Israel is a famously child-centered society, and a recent incident involving a medical emergency illustrates just how deep that familial warmth extends.

On a Tuesday in February, United Hatzalah emergency medical technicians Chezi Rosenbaum and Tom Elnadiv from southern Israeli town of Kiryat Malachi each received an alert to an emergency in their area.

Both volunteer responders dropped what they were doing and rushed out to provide medical assistance to the patient, a young mother who had sliced her finger on a food-processor blade.

United Hatzalah EMT Chezi Rosenbaum feeding a baby in the home of a woman he sent to the hospital after bandaging her finger. Photo: courtesy

“The woman’s finger was very badly cut,” said Rosenbaum. ”We bandaged the finger and prepared her for transport to the hospital. She decided to head to the hospital with her husband but she had a problem. She told us that she was watching her own child as well as the child of a neighbor and that she couldn’t go to the hospital until the child’s mother came back to pick up the baby.”

Without exchanging more than a quick glance at one another, the two men said they would stay behind to care for the kids, even offering to bottle-feed the baby until her mother returned.

“We are all parents and we know how to watch children and give a bottle,” Rosenbaum said as he reassured the mother, who went off to the ER with her husband.

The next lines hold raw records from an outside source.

(** ** Vocabulary of the statements *)

(** The keyword arguments of the call to [format]. *)
Definition readme_kwargs (w : world)
    (snakemake_version pandas_version tabulate_version summary_table : string)
    : kwargs :=
  [("pipeline_name", "Truvari Analysis");
   ("date_of_run", today w);
   ("snakemake_version", snakemake_version);
   ("pipeline_version", "1.2.0");
   ("truvari_version", "v4.2.2-dev");
   ("pandas_version", pandas_version);
   ("tabulate_version", tabulate_version);
   ("summary_table", summary_table)]%string.

(** The placeholder names of a template are exactly the keys. *)
Definition same_names (segs : list segment) : Prop :=
  forall k : string, In k (placeholder_names segs) <-> In k substitution_keys.

Definition is_brace (c : ascii) : bool :=
  Ascii.eqb c "{" || Ascii.eqb c "}".

Fixpoint no_brace (s : string) : bool :=
  match s with
  | EmptyString => true
  | String c s' => negb (is_brace c) && no_brace s'
  end.

Definition literals (segs : list segment) : list string :=
  flat_map (fun s => match s with Lit l => [l] | Field _ => [] end) segs.

(** An error shown to the user: a message of an [except] clause or of a
    file check, or the traceback of the interpreter. *)
Definition is_report (e : event) : bool :=
  match e with
  | PrintLine msg => has_prefix "Error" msg
  | Traceback _ => true
  | _ => false
  end.

(** The last thing the run did was to report an error. *)
Definition reported (r : run) : Prop :=
  is_report (last (events r) Wait) = true.

(** The effects only [run_snakemake_pipeline] has. *)
Definition of_pipeline (e : event) : bool :=
  match e with
  | Popen _ | Forward _ _ | Wait => true
  | _ => false
  end.

(** The effects only [generate_summary_table] has. *)
Definition of_summary (e : event) : bool :=
  match e with
  | IsFile p => String.eqb p summary_file
  | ReadCsv _ | Tabulated _ => true
  | _ => false
  end.

(** The effects only [generate_readme] has. *)
Definition of_readme (e : event) : bool :=
  match e with
  | IsFile p => String.eqb p template_file
  | Now | GetDistribution _ | OpenRead _ | OpenWrite _ | Wrote _ _ => true
  | _ => false
  end.

Definition is_popen (e : event) : bool :=
  match e with
  | Popen _ => true
  | _ => false
  end.

(** How many times a run launched a child. *)
Definition launches (t : list event) : nat := List.length (filter is_popen t).

(** The files a run wrote, with their text. *)
Definition wrote (t : list event) : list (string * string) :=
  flat_map (fun e => match e with Wrote p text => [(p, text)] | _ => [] end) t.

(** The tables a run produced. *)
Definition tabulated (t : list event) : list string :=
  flat_map (fun e => match e with Tabulated table => [table] | _ => [] end) t.

(** What [generate_readme] does before it calls [format], when nothing
    fails on the way. *)
Definition readme_prelude : list event :=
  [IsFile template_file;
   PrintLine "Filling in the template README.md with pipeline and run information...";
   Now; GetDistribution "snakemake"; GetDistribution "pandas";
   GetDistribution "tabulate"; OpenRead template_file]%string.

End Driver.

(** * Vocabulary of the further facts *)

(** ** Totals of the metrics aggregator *)

Module Totals.

(** The integer a cell holds (0 for a cell that is no int64). *)
Definition cell_value (s : string) : Z :=
  match Aggregator.parse_int64 s with
  | Some z => z
  | None => 0%Z
  end.

Definition is_int64_cell (s : string) : bool :=
  match Aggregator.parse_int64 s with
  | Some _ => true
  | None => false
  end.

(** The total of field [i] over the rows, as an integer without bound. *)
Definition exact_total (i : nat) (rows : list Aggregator.line) : Z :=
  fold_right Z.add 0%Z (map (fun r => cell_value (nth i r EmptyString)) rows).

(** A row of seven fields whose four counts are int64 cells. *)
Definition count_row (r : Aggregator.line) : bool :=
  (List.length r =? 7)
  && forallb (fun i => is_int64_cell (nth i r EmptyString)) [3; 4; 5; 6].

(** A first line of seven fields followed by count rows. *)
Definition well_formed (ls : Aggregator.tsv) : bool :=
  match ls with
  | [] => false
  | hdr :: body =>
      negb (Aggregator.is_blank hdr) && (List.length hdr =? 7)
      && forallb count_row body
  end.

(** Two rows that agree from the fourth field on. *)
Definition same_counts (r r' : Aggregator.line) : Prop :=
  3 < List.length r /\ 3 < List.length r' /\ skipn 3 r = skipn 3 r'.

End Totals.

(** ** Categories and bars of the plot renderer *)

Module Categories.

(** Among the rows of the dataset, those whose state is one of the four
    labels. *)
Definition known_state (r : Plots.row) : bool :=
  existsb (String.eqb (Plots.state r)) Plots.states.

(** How a column of the loaded dataset is stored: as plain strings, or
    already as a categorical with its list of categories. *)
Inductive dtype : Type :=
| Object
| Categorical (cats : list string).

Record dataset : Type := mkData {
  records : list Plots.row;
  svtype_dtype : dtype;
  szbin_dtype : dtype
}.

(** The unique values of a column of strings, sorted: the categories
    pandas infers. *)
Fixpoint insert_category (c : string) (cats : list string) : list string :=
  match cats with
  | [] => [c]
  | x :: cats' =>
      match String.compare c x with
      | Lt => c :: cats
      | Eq => cats
      | Gt => x :: insert_category c cats'
      end
  end.

Definition sorted_unique (vals : list string) : list string :=
  fold_right insert_category [] vals.

(** The order of that sort: strings compared character by character. *)
Definition before (a b : string) : Prop := String.compare a b = Lt.

(** [column.astype('category')]: a column that is a categorical already is
    left as it is. *)
Definition astype_category (d : dtype) (vals : list string) : list string :=
  match d with
  | Object => sorted_unique vals
  | Categorical cats => cats
  end.

(** [column.cat.remove_unused_categories()]: the categories that label a
    value of the column, in their order. *)
Definition remove_unused_categories (cats vals : list string) : list string :=
  filter (fun c => existsb (String.eqb c) vals) cats.

(** The categories of the two columns of the copy [dat] that is drawn for
    a state. *)
Definition szbin_categories (d : dataset) (s : string) : list string :=
  remove_unused_categories
    (astype_category (szbin_dtype d) (map Plots.szbin (records d)))
    (map Plots.szbin (Plots.partition (records d) s)).

Definition svtype_categories (d : dataset) (s : string) : list string :=
  remove_unused_categories
    (astype_category (svtype_dtype d) (map Plots.svtype (records d)))
    (map Plots.svtype (Plots.partition (records d) s)).

(** The number of rows that fall in a category of szbin and in a category
    of svtype. *)
Definition bar_height (dat : list Plots.row) (x hue : string) : nat :=
  List.length
    (filter (fun r => String.eqb (Plots.szbin r) x
                      && String.eqb (Plots.svtype r) hue) dat).

(** The bars of one hue: one for each category of szbin in which a row of
    that hue falls. *)
Definition hue_bars (dat : list Plots.row) (x_cats : list string) (hue : string)
    : list (string * string * nat) :=
  flat_map (fun x => match bar_height dat x hue with
                     | O => []
                     | S _ as n => [(x, hue, n)]
                     end) x_cats.

(** [sb.countplot(data=dat, x="szbin", hue="svtype")], as seaborn 0.13
    draws it: the rows are counted by szbin within each category of
    svtype, and the counts are drawn hue by hue; a pair of categories that
    no row has gets no bar. *)
Definition countplot (dat : list Plots.row) (x_cats hue_cats : list string)
    : list (string * string * nat) :=
  flat_map (hue_bars dat x_cats) hue_cats.

Definition bars (d : dataset) (s : string) : list (string * string * nat) :=
  countplot (Plots.partition (records d) s)
    (szbin_categories d s) (svtype_categories d s).

(** What pandas keeps true of a categorical column: its categories are
    distinct and every value is one of them. *)
Definition categorical_ok (d : dtype) (vals : list string) : Prop :=
  match d with
  | Object => True
  | Categorical cats => NoDup cats /\ forall v, In v vals -> In v cats
  end.

Definition dataset_ok (d : dataset) : Prop :=
  categorical_ok (szbin_dtype d) (map Plots.szbin (records d))
  /\ categorical_ok (svtype_dtype d) (map Plots.svtype (records d)).

End Categories.

(** ** Runs of the pipeline driver *)

Module Runs.

(** The child never writes to stdout after it has written to stderr. *)
Fixpoint stdout_first (l : list (Driver.stream * string)) : bool :=
  match l with
  | [] => true
  | (Driver.Stdout, _) :: l' => stdout_first l'
  | (Driver.Stderr, _) :: l' =>
      forallb (fun e => Driver.stream_eqb (fst e) Driver.Stderr) l'
  end.

(** Opening the template or the output file, or writing the latter. *)
Definition opens_file (e : Driver.event) : bool :=
  match e with
  | Driver.OpenRead _ | Driver.OpenWrite _ | Driver.Wrote _ _ => true
  | _ => false
  end.
(** X22: Test traffic respects its limit: with a positive [test_max_spikes_],
    a call of generateTestTraffic never takes the count of test spikes
    past the limit, adds at most one burst to it, and hands the NIC or
    the link no more spikes than it counts; once the limit is reached a
    call changes nothing. *)
Lemma generateTestTraffic_respects_limit pe :
  0 < test_max_spikes_ pe < 2 ^ 31 ->
  0 <= test_spikes_sent_ pe <= test_max_spikes_ pe ->
  let pe' := generateTestTraffic pe in
  test_spikes_sent_ pe <= test_spikes_sent_ pe' <= test_max_spikes_ pe /\
  test_spikes_sent_ pe' - test_spikes_sent_ pe
  <= Z.max 0 (test_spikes_per_burst_ pe) /\
  Z.of_nat (length (nic_sent pe' ++ link_sent pe'))
  - Z.of_nat (length (nic_sent pe ++ link_sent pe))
  <= test_spikes_sent_ pe' - test_spikes_sent_ pe /\
  (test_spikes_sent_ pe = test_max_spikes_ pe -> pe' = pe).
Proof.
  intros Hmax Hsent. cbv zeta. unfold generateTestTraffic.
  destruct (Z.ltb_spec 0 (test_max_spikes_ pe)) as [_|?]; [|lia].
  cbn [andb].
  destruct (Z.leb_spec (test_max_spikes_ pe) (test_spikes_sent_ pe))
    as [Hfull|Hroom].
  { repeat split; lia. }
  set (pe1 := set_test pe _ _).
  change (test_period_ pe1) with (test_period_ pe).
  destruct (u64 (test_period_ pe) <=? test_cycle_counter_ pe1).
  2:{ cbn. split; [lia|]. split; [lia|]. split; [lia|]. intros E. lia. }
  set (pe2 := set_test pe1 0 _).
  change (test_max_spikes_ pe2) with (test_max_spikes_ pe).
  change (test_spikes_per_burst_ pe2) with (test_spikes_per_burst_ pe).
  change (test_spikes_sent_ pe1) with (test_spikes_sent_ pe) in *.
  change (test_spikes_sent_ pe2) with (test_spikes_sent_ pe).
  destruct (Z.ltb_spec 0 (test_max_spikes_ pe)) as [_|?]; [|lia].
  rewrite (wrap_int_small (test_max_spikes_ pe - test_spikes_sent_ pe))
    by (change (2 ^ 31) with 2147483648 in *; lia).
  set (n := Z.min _ _).
  destruct (Z.ltb_spec 0 n) as [Hn|Hn].
  2:{ cbn. split; [lia|]. split; [lia|]. split; [lia|]. intros E. lia. }
  destruct (send_test_spikes_count (Z.to_nat n) 0 pe2)
    as (Hs & Hm & Hc & Hl).
  { cbn. lia. }
  { cbn. change (2 ^ 31) with 2147483648 in *. lia. }
  cbv zeta in *. rewrite Hs.
  change (test_spikes_sent_ pe2) with (test_spikes_sent_ pe).
  change (nic_sent pe2) with (nic_sent pe) in Hl.
  change (link_sent pe2) with (link_sent pe) in Hl.
  split; [lia|]. split; [lia|]. split; [lia|]. intros E. lia.
Qed.

End Routing.


(** [spike_with_hops], for neuron 5 of node 2, reaches the tile of node 1:
    the tile hands it to its NIC with four hops on it. *)
Lemma handleExternalSpikeEvent_hop_limit_witness :
  MultiCorePERouting.nic_sent
    (MultiCorePERouting.handleExternalSpikeEvent demo_pe
       (Some spike_with_hops))
  = [SpikeEvent.mk 7 100 4 5 2 0].
Proof.
  destruct (handleExternalSpikeEvent_hop_limit demo_pe spike_with_hops)
    as [_ Hlive]; [by vm_compute..|].
  assert (Hfresh : SpikeEvent.isExpired spike_with_hops = false)
    by reflexivity.
  destruct (Hlive Hfresh) as (_ & _ & _ & _ & _ & Hfar).
  destruct Hfar as (_ & _ & _ & _ & Hnic & _); [by vm_compute|].
  assert (Hu : MultiCorePERouting.determineTargetUnit demo_pe
                 (MultiCorePE.wrap_int (SpikeEvent.dest_neuron spike_with_hops))
               = -1) by reflexivity.
  assert (Hn : MultiCorePERouting.external_nic_ demo_pe = true)
    by reflexivity.
  exact (proj1 (Hnic Hu Hn)).
Defined.

Lemma generateTestTraffic_respects_limit_witness :
  MultiCorePERouting.test_spikes_sent_ demo_pe
  <= MultiCorePERouting.test_spikes_sent_
       (MultiCorePERouting.generateTestTraffic demo_pe)
  <= MultiCorePERouting.test_max_spikes_ demo_pe.
Proof.
  refine (proj1 (generateTestTraffic_respects_limit demo_pe _ _)); cbn; lia.
Defined.

(** ** The fallback ring of the tile *)

Section FallbackRing.
Import InternalRing.
Implicit Types (r : InternalRing.t) (msg : InternalRing.RingMessage).

(** X23: The output queues of the fallback ring hold at most 100 messages:
    sendMessage accepts a message exactly when both node ids are valid
    and the sender's output queue holds fewer than 100, appends it to
    that queue, and otherwise leaves the ring unchanged. *)
Lemma fallback_send_bounded r msg :
  queues_ok r ->
  let res := InternalRing.sendMessage r msg in
  queues_ok res.2 /\
  (res.1 = true <->
   0 <= src_unit msg < num_nodes_ r /\ 0 <= dst_unit msg < num_nodes_ r /\
   exists q, node_output_queues_ r !! Z.to_nat (src_unit msg) = Some q
             /\ (length q < 100)%nat) /\
  (res.1 = true ->
   exists q, node_output_queues_ r !! Z.to_nat (src_unit msg) = Some q /\
     node_output_queues_ res.2 !! Z.to_nat (src_unit msg)
     = Some (q ++ [msg])) /\
  (res.1 = false -> res.2 = r).
Proof.
  intros (Hn & Hli & Hlo & Hb). cbv zeta. unfold InternalRing.sendMessage.
  destruct (Z.ltb_spec (src_unit msg) 0).
  { cbn. split; [done|]. split; [split; [done|lia]|done]. }
  destruct (Z.leb_spec (num_nodes_ r) (src_unit msg)).
  { cbn. split; [done|]. split; [split; [done|lia]|done]. }
  destruct (Z.ltb_spec (dst_unit msg) 0).
  { cbn. split; [done|]. split; [split; [done|lia]|done]. }
  destruct (Z.leb_spec (num_nodes_ r) (dst_unit msg)).
  { cbn. split; [done|]. split; [split; [done|lia]|done]. }
  cbn [orb].
  destruct (node_output_queues_ r !! Z.to_nat (src_unit msg)) as [q|] eqn:Eq.
  2:{ apply lookup_ge_None in Eq. lia. }
  cbn [default from_option id].
  destruct (Z.leb_spec 100 (Z.of_nat (length q))) as [Hfull|Hroom].
  { cbn. split; [done|]. split; [|done]. split; [done|].
    intros (_ & _ & q' & [= <-] & Hq'). lia. }
  cbn [fst snd]. split; [|split; [|split; [|done]]].
  - split; [done|]. split; [done|]. cbn. unfold push_at.
    split; [by rewrite length_alter|].
    apply Forall_alter_lookup; [done|].
    intros q' Hq'. rewrite Eq in Hq'. injection Hq' as <-. intros _.
    rewrite length_app. cbn. lia.
  - split; [intros _|done]. split; [lia|]. split; [lia|].
    exists q. split; [done|lia].
  - intros _. exists q. split; [done|]. cbn. unfold push_at.
    by rewrite list_lookup_alter_eq, Eq.
Qed.

Lemma drain_queue_buffered (q : list InternalRing.RingMessage) :
  forall r, 0 < latency_cycles_ r ->
    let r' := fold_left
                (fun r msg =>
                   let r := routeMessage r msg in
                   set_totals r (u64 (total_messages_routed_ r + 1))
                     (total_latency_cycles_ r)) q r in
    ring_buffer_ r' = ring_buffer_ r ++ q /\
    node_input_queues_ r' = node_input_queues_ r /\
    node_output_queues_ r' = node_output_queues_ r /\
    latency_cycles_ r' = latency_cycles_ r /\
    num_nodes_ r' = num_nodes_ r.
Proof.
  induction q as [|msg q IH]; intros r Hlat; cbv zeta; cbn [fold_left].
  - by rewrite app_nil_r.
  - set (r1 := set_totals _ _ _).
    assert (H1 : ring_buffer_ r1 = ring_buffer_ r ++ [msg] /\
                 node_input_queues_ r1 = node_input_queues_ r /\
                 node_output_queues_ r1 = node_output_queues_ r /\
                 latency_cycles_ r1 = latency_cycles_ r /\
                 num_nodes_ r1 = num_nodes_ r).
    { subst r1. unfold routeMessage.
      destruct (Z.leb_spec (latency_cycles_ r) 0); [lia|done]. }
    destruct H1 as (Hb & Hi & Ho & Hl & Hn).
    destruct (IH r1) as (Hb' & Hi' & Ho' & Hl' & Hn'); [lia|].
    cbv zeta in *. rewrite Hb', Hi', Ho', Hl', Hn', Hb, Hi, Ho, Hl, Hn.
    by rewrite <- app_assoc.
Qed.

Lemma drain_nodes_buffered (len : nat) :
  forall (start : nat) r,
    0 < latency_cycles_ r ->
    (start + len <= length (node_output_queues_ r))%nat ->
    let r' := fold_left drain_node (seq start len) r in
    ring_buffer_ r'
    = ring_buffer_ r ++ concat (take len (drop start (node_output_queues_ r)))
    /\ node_input_queues_ r' = node_input_queues_ r /\
    latency_cycles_ r' = latency_cycles_ r /\
    num_nodes_ r' = num_nodes_ r /\
    length (node_output_queues_ r') = length (node_output_queues_ r) /\
    forall j, node_output_queues_ r' !! j
              = if decide (start <= j < start + len)%nat then Some []
                else node_output_queues_ r !! j.
Proof.
  induction len as [|len IH]; intros start r Hlat Hlen; cbv zeta.
  - cbn. rewrite app_nil_r. repeat (split; [done|]).
    intros j. case_decide; [lia|done].
  - cbn [seq fold_left].
    destruct (node_output_queues_ r !! start) as [q|] eqn:Eq.
    2:{ apply lookup_ge_None in Eq. lia. }
    assert (H1 : ring_buffer_ (drain_node r start) = ring_buffer_ r ++ q /\
                 node_input_queues_ (drain_node r start)
                 = node_input_queues_ r /\
                 node_output_queues_ (drain_node r start)
                 = <[start := []]> (node_output_queues_ r) /\
                 latency_cycles_ (drain_node r start) = latency_cycles_ r /\
                 num_nodes_ (drain_node r start) = num_nodes_ r).
    { unfold drain_node. rewrite Eq. cbn [default from_option id]. cbv zeta.
      pose proof (drain_queue_buffered q
                    (set_outputs r (<[start := []]> (node_output_queues_ r)))
                    Hlat) as Hq.
      cbv zeta in Hq. destruct Hq as (-> & -> & -> & -> & ->). done. }
    destruct H1 as (Hb & Hi & Ho & Hl & Hn).
    destruct (IH (S start) (drain_node r start))
      as (Hb' & Hi' & Hl' & Hn' & Hlen' & Ho').
    { lia. } { rewrite Ho, length_insert. lia. }
    cbv zeta in *. rewrite Hb', Hi', Hl', Hn', Hlen', Hb, Hi, Hl, Hn, Ho.
    rewrite length_insert. split; [|repeat (split; [done|])].
    + rewrite drop_insert_lt by lia. rewrite (drop_S _ q start Eq).
      cbn [take concat]. by rewrite <- app_assoc.
    + intros j. rewrite Ho', Ho.
      destruct (decide (j = start)) as [->|Hj].
      * rewrite list_lookup_insert_eq by (by eapply lookup_lt_Some).
        repeat case_decide; try lia; done.
      * rewrite list_lookup_insert_ne by done.
        repeat case_decide; try lia; done.
Qed.

Lemma settle_spec (buf : list InternalRing.RingMessage) :
  forall r (acc : list InternalRing.RingMessage),
    let res := fold_left settle buf (r, acc) in
    res.2 = acc ++ List.filter (fun m => negb (latency_met r m)) buf /\
    node_input_queues_ res.1
    = fold_left (fun qs m => push_at qs (dst_unit m) m)
        (List.filter (latency_met r) buf) (node_input_queues_ r) /\
    node_output_queues_ res.1 = node_output_queues_ r /\
    latency_cycles_ res.1 = latency_cycles_ r /\
    num_nodes_ res.1 = num_nodes_ r.
Proof.
  induction buf as [|msg buf IH]; intros r acc; cbv zeta.
  - cbn. by rewrite app_nil_r.
  - cbn [fold_left List.filter settle].
    destruct (latency_met r msg) eqn:Em; cbn [negb].
    + set (r1 := set_totals _ _ _).
      destruct (IH r1 acc) as (Hd & Hi & Ho & Hl & Hn). cbv zeta in *.
      rewrite Hd, Hi, Ho, Hl, Hn. done.
    + destruct (IH r (acc ++ [msg])) as (Hd & Hi & Ho & Hl & Hn).
      cbv zeta in *. rewrite Hd, Hi, Ho, Hl, Hn.
      by rewrite <- app_assoc.
Qed.
Definition set_announcements (db : Store) (coll : list Document) : Store :=
  {| announcements_collection := coll;
     teachers_collection := teachers_collection db |}.

(** *** Collection operations *)

(** [teachers_collection.find_one({"_id": username})] *)
Definition find_one (coll : list Teacher.t) (_id : string) : option Teacher.t :=
  List.find (fun teacher => String.eqb (Teacher._id teacher) _id) coll.

Definition has_id (coll : list Document) (oid : ObjectId) : bool :=
  existsb (fun d => bool_decide (doc_id d = oid)) coll.

(** [insert_one(data)] with the identifier the driver generated for it;
    [None] is the duplicate-key error of the unique index on [_id]. *)
Definition insert_one (coll : list Document) (inserted_id : ObjectId)
    (data : gmap string (option string)) : option (list Document) :=
  if has_id coll inserted_id then None
  else Some (coll ++ [mkDocument inserted_id data]).

(** [update_one({"_id": oid}, {"$set": update_data})]: the first match
    gets the keys of [update_data]; returns [matched_count]. *)
Fixpoint update_one (coll : list Document) (oid : ObjectId)
    (update_data : gmap string (option string)) : nat * list Document :=
  match coll with
  | [] => (0, [])
  | d :: rest =>
      if bool_decide (doc_id d = oid)
      then (1, mkDocument (doc_id d) (update_data ∪ doc_fields d) :: rest)
      else let '(n, rest') := update_one rest oid update_data in (n, d :: rest')
  end.

(** [delete_one({"_id": oid})]: removes the first match; returns
    [deleted_count]. *)
Fixpoint delete_one (coll : list Document) (oid : ObjectId) : nat * list Document :=
  match coll with
  | [] => (0, [])
  | d :: rest =>
      if bool_decide (doc_id d = oid) then (1, rest)
      else let '(n, rest') := delete_one rest oid in (n, d :: rest')
  end.

(** [announcement["_id"] = str(announcement["_id"])] *)
Definition with_str_id (announcement : Document) : gmap string (option string) :=
  <["_id" := Some (str (doc_id announcement))]> (doc_fields announcement).

(** *** auth.py *)

Definition get_current_user (db : Store) (authorization : option string)
    : Result (gmap string string) :=
  raise_if (negb (truthy authorization))
    HTTP_401_UNAUTHORIZED "Not authenticated" ;;;
  let username := replace (default "" authorization) "Bearer " "" in
  let teacher := find_one (teachers_collection db) username in
  match teacher with
  | None =>
      Raise (mkHTTPException HTTP_401_UNAUTHORIZED
               "Invalid authentication credentials")
  | Some teacher =>
      Return {[ "username" := Teacher.username teacher;
                "display_name" := Teacher.display_name teacher;
                "role" := Teacher.role teacher ]}
  end.

Definition login (db : Store) (username password : string)
    : Result (gmap string string) :=
  let teacher := find_one (teachers_collection db) username in
  match teacher with
  | None =>
      Raise (mkHTTPException HTTP_401_UNAUTHORIZED "Invalid username or password")
  | Some teacher =>
      if negb (verify_password (default "" (Teacher.password teacher)) password)
      then Raise (mkHTTPException HTTP_401_UNAUTHORIZED
                    "Invalid username or password")
      else Return {[ "username" := Teacher.username teacher;
                     "display_name" := Teacher.display_name teacher;
                     "role" := Teacher.role teacher ]}
  end.

Definition check_session (db : Store) (username : string)
    : Result (gmap string string) :=
  let teacher := find_one (teachers_collection db) username in
  match teacher with
  | None => Raise (mkHTTPException HTTP_404_NOT_FOUND "Teacher not found")
  | Some teacher =>
      Return {[ "username" := Teacher.username teacher;
                "display_name" := Teacher.display_name teacher;
                "role" := Teacher.role teacher ]}
  end.

(** *** announcements.py *)

(** The body of the loop of [get_active_announcements]. *)
Definition is_active (today : string) (announcement : Document) : bool :=
  let start_date := get (doc_fields announcement) "start_date" in
  let end_date := get (doc_fields announcement) "end_date" in
  let is_active := true in
  let is_active :=
    if truthy_and start_date (fun start_date => py_gt start_date today)
    then false else is_active in
  let is_active :=
    if truthy_and end_date (fun end_date => py_lt end_date today)
    then false else is_active in
  is_active.

Fixpoint active_announcements (today : string) (announcements : list Document)
    : list (gmap string (option string)) :=
  match announcements with
  | [] => []
  | announcement :: rest =>
      if is_active today announcement
      then with_str_id announcement :: active_announcements today rest
      else active_announcements today rest
  end.

(** [today] is [date.today().isoformat()]. *)
Definition get_active_announcements (db : Store) (today : string)
    : Result (list (gmap string (option string))) :=
  let announcements := announcements_collection db in
  Return (active_announcements today announcements).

“This incident isn’t so different from many other cases that I and other United Hatzalah responders receive,” said Rosenbaum, a United Hatzalah EMT for two years. “We rush to the scene to help people, and sometimes that includes going the extra mile beyond the medical treatment that we provide. It’s part of the job.”

He credits his helpful attitude to his Israeli upbringing. “My mother raised me and my siblings to give to others and share acts of loving kindness with everyone. I cannot help but recognize that a lot of what I do is inspired by her example.”